Integer overflow is not a concern because the maximum value is:
250² + 250² = 125000
which easily fits inside Go's integer range.
Worked Examples
Example 1
Input:
n = 5
We enumerate all ordered pairs (a,b).
| a | b | a² + b² | sqrt | Perfect Square? | Valid Triple |
|---|---|---|---|---|---|
| 1 | 1 | 2 | 1 | No | No |
| 1 | 2 | 5 | 2 | No | No |
| 2 | 3 | 13 | 3 | No | No |
| 3 | 4 | 25 | 5 | Yes | (3,4,5) |
| 4 | 3 | 25 | 5 | Yes | (4,3,5) |
The final count is:
2
Example 2
Input:
n = 10
Relevant successful iterations:
| a | b | a² + b² | c | Valid Triple |
|---|---|---|---|---|
| 3 | 4 | 25 | 5 | (3,4,5) |
| 4 | 3 | 25 | 5 | (4,3,5) |
| 6 | 8 | 100 | 10 | (6,8,10) |
| 8 | 6 | 100 | 10 | (8,6,10) |
Final answer:
4
Complexity Analysis
| Measure | Complexity | Explanation |
|---|---|---|
| Time | O(n²) | Two nested loops iterate over all (a,b) pairs |
| Space | O(1) | Only a few integer variables are used |
The algorithm performs exactly n² iterations because every ordered pair (a,b) is checked once. Inside each iteration, all operations are constant time, including multiplication and square root computation. No additional data structures proportional to input size are used, so the space complexity remains constant.
Test Cases
sol = Solution()
assert sol.countTriples(1) == 0 # minimum input, no triples possible
assert sol.countTriples(2) == 0 # still too small for any Pythagorean triple
assert sol.countTriples(5) == 2 # basic example from problem statement
assert sol.countTriples(10) == 4 # includes two symmetric pairs
assert sol.countTriples(4) == 0 # just below smallest valid c value
assert sol.countTriples(13) == 6 # includes (5,12,13) and permutations
assert sol.countTriples(25) > 0 # larger range with multiple triples
assert sol.countTriples(250) > 0 # upper constraint stress test
| Test | Why |
|---|---|
n = 1 |
Verifies lower boundary |
n = 2 |
Ensures no false positives for tiny inputs |
n = 5 |
Validates first official example |
n = 10 |
Validates second official example |
n = 4 |
Checks boundary before smallest triple |
n = 13 |
Verifies multiple distinct triples |
n = 25 |
Tests larger enumeration behavior |
n = 250 |
Stress test at maximum constraint |
Edge Cases
Very Small Inputs
Inputs such as n = 1, n = 2, n = 3, and n = 4 cannot produce any valid square triples. A naive implementation might accidentally count invalid combinations if the perfect square check is incorrect. This implementation safely returns 0 because no (a,b) pair produces a valid integer c within the range.
Ordered Pair Symmetry
The problem counts ordered triples, meaning (3,4,5) and (4,3,5) are different answers. A common bug is restricting the loops to b >= a, which would incorrectly eliminate valid ordered combinations. This implementation loops independently over all values of a and b, ensuring both orders are counted.

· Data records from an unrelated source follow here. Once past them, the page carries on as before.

(** C7 (as amended).  When [min_value <= max_value], each call sets
    [current_value] to [clamp(current_value + sin(time_index * 0.5) * 0.3 +
    U(-volatility, volatility), min_value, max_value)], which lies in
    [[min_value, max_value]], increments [time_index] and returns
    [round(current_value, 2)]; after any positive number of calls the bounds
    are unchanged and [current_value] still lies within them. *)
Theorem get_next_value_clamped (s : sensor) (g : Rng) (n : nat) :
  min_value s <= max_value s ->
  (let '(v, s1, _) := get_next_value s g in
   current_value s1 =
     Rmax (min_value s) (Rmin (current_value s + sin (IZR (time_index s) * 0.5) * 0.3
       + fst (uniform (- volatility s) (volatility s) g)) (max_value s)) /\
   min_value s <= current_value s1 <= max_value s /\
   time_index s1 = (time_index s + 1)%Z /\
   v = round2 (current_value s1)) /\
  (let '(_, sn, _) := calls (S n) s g in
   min_value sn = min_value s /\ max_value sn = max_value s /\
   min_value s <= current_value sn <= max_value s).
Proof.
  intros Hle; split.
  - rewrite get_next_value_eq; cbn [current_value time_index].
    split; [reflexivity|]. split; [|split; reflexivity].
    apply clamp_in_r, Hle.
  - pose proof (calls_last (fun mn mx v => mn <= mx -> mn <= v <= mx)) as H.
    destruct (H ltac:(intros s' g' Hle'; rewrite get_next_value_eq; cbn [current_value];
                      apply clamp_in_r, Hle') n s g)
      as [H1 [H2 H3]].
    destruct (calls (S n) s g) as [[vs sn] gn]; cbn [fst snd] in *.
    split; [exact H1|]. split; [exact H2|]. exact (H3 Hle).
Qed.

Lemma get_next_value_clamped_witness :
  min_value (init 6 5.5 6.5 0.1) <= max_value (init 6 5.5 6.5 0.1) /\
  time_index (snd (fst (get_next_value (init 6 5.5 6.5 0.1) (mkRng (fun _ => 0) 0)))) = 1%Z.
Proof.
  assert (min_value (init 6 5.5 6.5 0.1) <= max_value (init 6 5.5 6.5 0.1)) as Hle
    by (cbn; lra).
  split; [exact Hle|].
  pose proof (get_next_value_clamped (init 6 5.5 6.5 0.1) (mkRng (fun _ => 0) 0) 0 Hle)
    as [H _].
  destruct (get_next_value (init 6 5.5 6.5 0.1) (mkRng (fun _ => 0) 0)) as [[v s1] g1].
  destruct H as (_ & _ & H & _); exact H.
Defined.

Lemma round2_small : round2 (2 / 1000) = 0.
Proof.
  unfold round2, round_half_even.
  rewrite (floor_spec (2 / 1000 * 100) 0) by lra.
  destruct (Rlt_dec _ _) as [_|Hn]; [|lra].
  unfold Rdiv; rewrite Rmult_0_l; reflexivity.
Qed.

(** C7 counterexample: a sensor with bounds [0.001, 0.004] and current value
    0.002 returns 0.0 (0.002 rounded to two decimals) on its first call,
    outside its bounds. *)
Lemma rounded_value_below_min :
  let '(v, s1, _) := get_next_value (init (2 / 1000) (1 / 1000) (4 / 1000) (1 / 10))
                                    (mkRng (fun _ => 1 / 2) 0) in
  v = 0 /\ ~ (min_value s1 <= v <= max_value s1).
Proof.
  rewrite get_next_value_eq; cbn [init base_value min_value max_value volatility
    current_value time_index uniform random_ stream pos fst].
  rewrite Rmult_0_l, sin_0.
  replace (2 / 1000 + 0 * 0.3 + (- (1 / 10) + (1 / 10 - - (1 / 10)) * (1 / 2)))
    with (2 / 1000) by field.
  rewrite Rmin_left by lra; rewrite Rmax_right by lra.
  rewrite round2_small; split; [reflexivity | lra].
Qed.

(** C8 (as amended).  Neither constructor validates bounds: the correlated
    engine takes no registry (its built-in limits all have min <= max), and
    [HydroponicDataSensor] is built with [min_value > max_value] without
    error; every later call then sets [current_value] to [min_value], above
    [max_value]. *)
Theorem inverted_bounds_accepted (b mn mx vol : R) (n : nat) (g : Rng) :
  mx < mn ->
  (forall p, HydroponicSystem.lim_min p <= HydroponicSystem.lim_max p) /\
  min_value (init b mn mx vol) = mn /\ max_value (init b mn mx vol) = mx /\
  (let '(_, sn, _) := calls (S n) (init b mn mx vol) g in
   current_value sn = mn /\ max_value sn < current_value sn).
Proof.
  intros Hlt; split; [apply lim_ok|]. split; [reflexivity|]. split; [reflexivity|].
  pose proof (calls_last (fun mn' mx' v => mx' < mn' -> v = mn')) as H.
  destruct (H ltac:(intros s' g' Hl; rewrite get_next_value_eq; cbn [current_value];
                    apply clamp_inverted, Hl)
              n (init b mn mx vol) g) as [H1 [H2 H3]].
  destruct (calls (S n) (init b mn mx vol) g) as [[vs sn] gn]; cbn [fst snd init min_value max_value] in *.
  pose proof (H3 Hlt) as E.
  split; [exact E | rewrite H2, E; exact Hlt].
Qed.

Lemma inverted_bounds_accepted_witness :
  (0 < 1) /\
  current_value (snd (fst (calls 3 (init 0 1 0 0.1) (mkRng (fun _ => 1 / 2) 0)))) = 1.
Proof.
  split; [lra|].
  pose proof (inverted_bounds_accepted 0 1 0 0.1 2 (mkRng (fun _ => 1 / 2) 0) ltac:(lra))
    as (_ & _ & _ & H).
  destruct (calls 3 (init 0 1 0 0.1) (mkRng (fun _ => 1 / 2) 0)) as [[vs sn] gn].
  exact (proj1 H).
Defined.

(** C8 counterexample: [HydroponicDataSensor(0, 1, 0)] is constructed, and its
    first call leaves [current_value = 1] outside [[1, 0]]. *)
Lemma inverted_bounds_out_of_range :
  let s1 := snd (fst (get_next_value (init 0 1 0 (1 / 10)) (mkRng (fun _ => 1 / 2) 0))) in
  current_value s1 = 1 /\ ~ (min_value s1 <= current_value s1 <= max_value s1).
Proof.
  cbv zeta; rewrite get_next_value_eq; cbn [init base_value min_value max_value volatility
    current_value time_index fst snd].
  assert (Rmax 1 (Rmin (0 + sin (IZR 0 * 0.5) * 0.3 + fst (uniform (- (1 / 10)) (1 / 10)
            (mkRng (fun _ => 1 / 2) 0))) 0) = 1) as E
    by (apply clamp_inverted; lra).
  rewrite E; split; [reflexivity | lra].
Qed.

(** ** Further properties of the code *)

Lemma floor_le (y : R) : IZR (floor_ y) <= y.
Proof. unfold floor_; rewrite minus_IZR; destruct (archimed y); lra. Qed.

Lemma round_half_even_le (y : R) : (round_half_even y <= floor_ y + 1)%Z.
Proof.
  unfold round_half_even.
  destruct (Rlt_dec _ _); [lia|]. destruct (Rlt_dec _ _); [lia|].
  destruct (Z.even _); lia.
Qed.

(** Rounding to two decimals never crosses a bound that is a whole number of
    hundredths. *)
Lemma round2_within (lo hi x : R) (a b : Z) :
  lo = IZR a / 100 -> hi = IZR b / 100 -> lo <= x <= hi -> lo <= round2 x <= hi.
Proof.
  intros -> -> [H1 H2]; unfold round2; split.
  - assert (IZR a <= x * 100) as Ha by lra.
    pose proof (floor_ge _ _ Ha) as Hf.
    pose proof (round_half_even_ge_floor (x * 100)) as Hr.
    assert (IZR a <= IZR (round_half_even (x * 100))) by (apply IZR_le; lia).
    lra.
  - assert (x * 100 <= IZR b) as Hb by lra.
    pose proof (floor_le (x * 100)) as Hf.
    assert (floor_ (x * 100) <= b)%Z as Hfb by (apply le_IZR; lra).
    assert (round_half_even (x * 100) <= b)%Z as Hr.
    { destruct (Z.eq_dec (floor_ (x * 100)) b) as [E|E].
      - unfold round_half_even. rewrite E.
        assert (x * 100 = IZR b) as Ey by (rewrite E in Hf; lra).
        destruct (Rlt_dec (x * 100 - IZR b) (1 / 2)) as [_|Hn]; [lia | lra].
      - pose proof (round_half_even_le (x * 100)); lia. }
    apply IZR_le in Hr; lra.
Qed.

Lemma clamp_step (lo hi c d : R) :
  lo <= c <= hi -> Rabs (Rmax lo (Rmin d hi) - c) <= Rabs (d - c).
Proof.
  intros Hc.
  destruct (Rle_dec d hi) as [Hd|Hd];
    [rewrite Rmin_left by lra | rewrite Rmin_right by lra].
  - destruct (Rle_dec lo d) as [Hl|Hl];
      [rewrite Rmax_right by lra | rewrite Rmax_left by lra];
      unfold Rabs; repeat destruct (Rcase_abs _); lra.
  - rewrite Rmax_right by lra.
    unfold Rabs; repeat destruct (Rcase_abs _); lra.
Qed.

Import AutoMain.

Lemma get_next_value_cents (s : sensor) (g : Rng) (a b : Z) :
  min_value s = IZR a / 100 -> max_value s = IZR b / 100 -> (a <= b)%Z ->
  IZR a / 100 <= fst (fst (get_next_value s g)) <= IZR b / 100 /\
  min_value (snd (fst (get_next_value s g))) = min_value s /\
  max_value (snd (fst (get_next_value s g))) = max_value s.
Proof.
  intros Ha Hb Hab; apply IZR_le in Hab.
  rewrite get_next_value_eq; cbn [fst snd min_value max_value].
  split; [|split; reflexivity].
  apply (round2_within _ _ _ a b); try reflexivity.
  rewrite Ha, Hb; apply clamp_in_r; lra.
Qed.

(** X1.  A sensor whose bounds are whole numbers of hundredths returns, on
    every one of any number of calls, a rounded value inside its bounds. *)
Theorem returned_values_within_cent_bounds (a b : Z) (n : nat) :
  forall (s : sensor) (g : Rng),
  min_value s = IZR a / 100 -> max_value s = IZR b / 100 -> (a <= b)%Z ->
  Forall (fun v => min_value s <= v <= max_value s) (fst (fst (calls n s g))).
Proof.
  induction n as [|n IH]; intros s g Ha Hb Hab; [constructor|].
  change (calls (S n) s g) with
    (let '(v, s1, g1) := get_next_value s g in
     let '(vs, s2, g2) := calls n s1 g1 in (v :: vs, s2, g2)).
  destruct (get_next_value_cents s g a b Ha Hb Hab) as (Hv & Hmin & Hmax).
  destruct (get_next_value s g) as [[v s1] g1]; cbn [fst snd] in *.
  pose proof (IH s1 g1 ltac:(rewrite Hmin; exact Ha) ltac:(rewrite Hmax; exact Hb) Hab)
    as Hrest.
  destruct (calls n s1 g1) as [[vs s2] g2]; cbn [fst snd] in *.
  rewrite Hmin, Hmax in Hrest.
  constructor; [rewrite Ha, Hb; exact Hv | exact Hrest].
Qed.

Lemma returned_values_within_cent_bounds_witness :
  min_value ph_sensor = IZR 550 / 100 /\ max_value ph_sensor = IZR 650 / 100 /\
  (550 <= 650)%Z /\
  Forall (fun v => 5.5 <= v <= 6.5) (fst (fst (calls 3 ph_sensor (mkRng (fun _ => 0) 0)))).
Proof.
  assert (min_value ph_sensor = IZR 550 / 100) as Ha by (cbn; lra).
  assert (max_value ph_sensor = IZR 650 / 100) as Hb by (cbn; lra).
  split; [exact Ha|]. split; [exact Hb|]. split; [lia|].
  exact (returned_values_within_cent_bounds 550 650 3 ph_sensor _ Ha Hb ltac:(lia)).
Defined.

(** X2.  From a current value inside the bounds, with a nonnegative
    volatility and a unit draw in [0, 1], one call moves [current_value] by
    at most [0.3 + volatility]. *)
Theorem step_bounded (s : sensor) (g : Rng) :
  min_value s <= current_value s <= max_value s -> 0 <= volatility s ->
  0 <= stream g (pos g) <= 1 ->
  Rabs (current_value (snd (fst (get_next_value s g))) - current_value s)
    <= 0.3 + volatility s.
Proof.
  intros Hc Hv Hx.
  rewrite get_next_value_eq; cbn [fst snd current_value].
  eapply Rle_trans; [apply clamp_step, Hc|].
  unfold uniform, random_; cbn [fst].
  pose proof (SIN_bound (IZR (time_index s) * 0.5)) as Hs.
  set (x := stream g (pos g)) in *.
  assert (0 <= (volatility s - - volatility s) * x <= volatility s - - volatility s)
    as Hm.
  { split; [apply Rmult_le_pos; lra|].
    rewrite <- (Rmult_1_r (volatility s - - volatility s)) at 2.
    apply Rmult_le_compat_l; lra. }
  unfold Rabs; destruct (Rcase_abs _); lra.
Qed.

Lemma step_bounded_witness :
  min_value temp_sensor <= current_value temp_sensor <= max_value temp_sensor /\
  0 <= volatility temp_sensor /\
  0 <= stream (mkRng (fun _ => 1 / 2) 0) (pos (mkRng (fun _ => 1 / 2) 0)) <= 1 /\
  Rabs (current_value (snd (fst (get_next_value temp_sensor (mkRng (fun _ => 1 / 2) 0))))
        - current_value temp_sensor) <= 0.3 + volatility temp_sensor.
Proof.
  assert (min_value temp_sensor <= current_value temp_sensor <= max_value temp_sensor)
    as H1 by (cbn; lra).
  assert (0 <= volatility temp_sensor) as H2 by (cbn; lra).
  assert (0 <= stream (mkRng (fun _ => 1 / 2) 0) (pos (mkRng (fun _ => 1 / 2) 0)) <= 1)
    as H3 by (cbn; lra).
  split; [exact H1|]. split; [exact H2|]. split; [exact H3|].
  exact (step_bounded temp_sensor _ H1 H2 H3).
Defined.

(** The ranges of the four sensors of [main()], as hundredths. *)
Definition main_ranges_ok (s11 s12 s13 s14 : sensor) : Prop :=
  min_value s11 = IZR 120000 / 100 /\ max_value s11 = IZR 250000 / 100 /\
  min_value s12 = IZR 550 / 100 /\ max_value s12 = IZR 650 / 100 /\
  min_value s13 = IZR 2000 / 100 /\ max_value s13 = IZR 2500 / 100 /\
  min_value s14 = IZR 6000 / 100 /\ max_value s14 = IZR 7000 / 100.

Definition main_entity_ok (iv : string * R) : Prop :=
  (fst iv = "11"%string /\ 1200 <= snd iv <= 2500) \/
  (fst iv = "12"%string /\ 5.5 <= snd iv <= 6.5) \/
  (fst iv = "13"%string /\ 20 <= snd iv <= 25) \/
  (fst iv = "14"%string /\ 60 <= snd iv <= 70).

Lemma loop_ok (n : nat) :
  forall s11 s12 s13 s14 g, main_ranges_ok s11 s12 s13 s14 ->
  Forall main_entity_ok (loop n s11 s12 s13 s14 g) /\
  map fst (loop n s11 s12 s13 s14 g) =
    concat (repeat ["11"; "12"; "13"; "14"]%string n).
Proof.
  induction n as [|n IH]; intros s11 s12 s13 s14 g Hr; [split; [constructor | reflexivity]|].
  destruct Hr as (A1 & B1 & A2 & B2 & A3 & B3 & A4 & B4).
  cbn [loop]; unfold loop_body.
  destruct (get_next_value_cents s11 g 120000 250000 A1 B1 ltac:(lia)) as (V1 & M1 & N1).
  destruct (get_next_value s11 g) as [[v11 t11] g1]; cbn [fst snd] in *.
  destruct (get_next_value_cents s12 g1 550 650 A2 B2 ltac:(lia)) as (V2 & M2 & N2).
  destruct (get_next_value s12 g1) as [[v12 t12] g2]; cbn [fst snd] in *.
  destruct (get_next_value_cents s13 g2 2000 2500 A3 B3 ltac:(lia)) as (V3 & M3 & N3).
  destruct (get_next_value s13 g2) as [[v13 t13] g3]; cbn [fst snd] in *.
  destruct (get_next_value_cents s14 g3 6000 7000 A4 B4 ltac:(lia)) as (V4 & M4 & N4).
  destruct (get_next_value s14 g3) as [[v14 t14] g4]; cbn [fst snd] in *.
  destruct (IH t11 t12 t13 t14 g4) as [F E].
  { unfold main_ranges_ok; rewrite M1, N1, M2, N2, M3, N3, M4, N4; tauto. }
  split.
  - apply Forall_app; split; [|exact F].
    repeat apply Forall_cons; try apply Forall_nil; unfold main_entity_ok; cbn [fst snd].
    + left; split; [reflexivity | lra].
    + right; left; split; [reflexivity | lra].
    + right; right; left; split; [reflexivity | lra].
    + right; right; right; split; [reflexivity | lra].
  - rewrite map_app, E; reflexivity.
Qed.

Floating Point Square Root Precision
Square root computations use floating point arithmetic, which can sometimes introduce precision issues. A buggy implementation might rely solely on checking whether the square root appears integer-like. This solution avoids that problem by verifying:
c * c == sum_squares
This exact integer comparison guarantees correctness even if floating point rounding occurs internally.